Voters in Switzerland are likely to have the final say on a proposal by leftwing political parties and development groups to ban banks from speculative trading on agricultural commodities such as wheat, corn, soybean and sugar.This content was published on March 24, 2014 - 15:08
The Young Socialists Party on Monday handed in about 117,000 signatures for their initiative ‘No speculation with foodstuffs”, collected since September 2012.
The campaigners say they want to combat ‘man-made’ famine around the world and put an end to increasing financial speculation on commodity markets.
They have blamed Swiss banks and Swiss-based multinationals for their roles, saying massive price fluctuations resulting from speculation was ruining the livelihood of small farmers across the world.
Commodities trading has gained in importance for the Swiss economy over the past decade.
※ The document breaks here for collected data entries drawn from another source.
(** * casbin-postgres-adapter: the rule codec and the storage adapter

    A shallow embedding of [adapter.go].  Go strings are [string]s (byte
    strings), slices are lists, [int] is a 64-bit two's complement integer
    carried by [Z], a run-time panic is a value of [result], and the
    adapter's methods are computations over the adapter and the database
    server it talks to. *)

From Stdlib Require Import ZArith String Ascii List Bool Lia.
From stdpp Require Import base option list strings gmap.

Import ListNotations.
Local Open Scope string_scope.
Local Open Scope Z_scope.

(** ** Go primitives *)

Module Go.

(** Run-time panics the adapter can raise. *)
Inductive panic : Type :=
| IndexOutOfRange
| NilDereference
| PanicErr (msg : string).

Inductive result (A : Type) : Type :=
| Ok (a : A)
| Panic (p : panic).
Arguments Ok {A} a.
Arguments Panic {A} p.

#[global] Instance result_ret : MRet result := fun A a => Ok a.
#[global] Instance result_bind : MBind result := fun A B k r =>
  match r with
  | Ok a => k a
  | Panic p => Panic p
  end.

(** The value of Go's [error] interface: [nil] or an error. *)
Inductive error : Type :=
| err_nil
| err_new (msg : string).

(** [err == nil]. *)
Definition is_nil (e : error) : bool :=
  match e with err_nil => true | err_new _ => false end.

(** [int] on a 64-bit platform: sums and differences wrap around. *)
Definition int_min : Z := - 2 ^ 63.
Definition int_max : Z := 2 ^ 63 - 1.
Definition is_int (z : Z) : Prop := int_min <= z <= int_max.
Definition wrap (z : Z) : Z := (z + 2 ^ 63) mod 2 ^ 64 - 2 ^ 63.
Definition int_add (x y : Z) : Z := wrap (x + y).
Definition int_sub (x y : Z) : Z := wrap (x - y).

(** [len(s)] of a slice, and [s[i]] with its bounds check. *)
Definition len {A} (s : list A) : Z := Z.of_nat (List.length s).

Definition index {A} (s : list A) (i : Z) : result A :=
  if (0 <=? i) && (i <? len s) then
    match nth_error s (Z.to_nat i) with
    | Some v => Ok v
    | None => Panic IndexOutOfRange
    end
  else Panic IndexOutOfRange.

(** [strings.Split(s, sep)] for a non-empty [sep]: [s] is cut at every
    occurrence of [sep], found from left to right without overlap.
    [skip] counts the bytes of a separator still to be passed over and
    [cur] is the piece read so far. *)
Fixpoint split_go (sep : string) (skip : nat) (cur s : string) : list string :=
  match s with
  | EmptyString => [cur]
  | String c s' =>
      match skip with
      | S k => split_go sep k cur s'
      | O =>
          if String.prefix sep s
          then cur :: split_go sep (Nat.pred (String.length sep)) EmptyString s'
          else split_go sep O (cur ++ String c EmptyString) s'
      end
  end.

Definition Split (s sep : string) : list string := split_go sep O EmptyString s.

(** [s[:1]]: panics on the empty string. *)
Definition first_byte (s : string) : result string :=
  match s with
  | EmptyString => Panic IndexOutOfRange
  | String c _ => Ok (String c EmptyString)
  end.

End Go.

Import Go.

(** ** The stored row (type CasbinRule) *)

Record CasbinRule : Type := mkCasbinRule {
  PType : string;
  V0 : string;
  V1 : string;
  V2 : string;
  V3 : string;
  V4 : string;
  V5 : string
}.

(** The table the struct is mapped to (tag of its [TableName] field). *)
Definition CasbinRule_TableName : string := "x_policy".

Definition x_policy : string := CasbinRule_TableName.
The small alpine nation is home to around 500 commodities firms, including giants Glencore, Cargill, Vitol and Trafigura. The industry’s 10,000 employees contribute around 3.5% to national gross domestic product – more than the tourist industry.
Parliament and the government are due to discuss the initiative before a date is set for a nationwide ballot on the issue.
They are also likely to discuss separate proposals in the next few years.
The cabinet wants to reform over-the-counter trade in derivatives, done without the supervision of an exchange.
An initiative by the country's main farmers organisations and the rightwing Swiss People’s Party seeks to boost food production in Switzerland.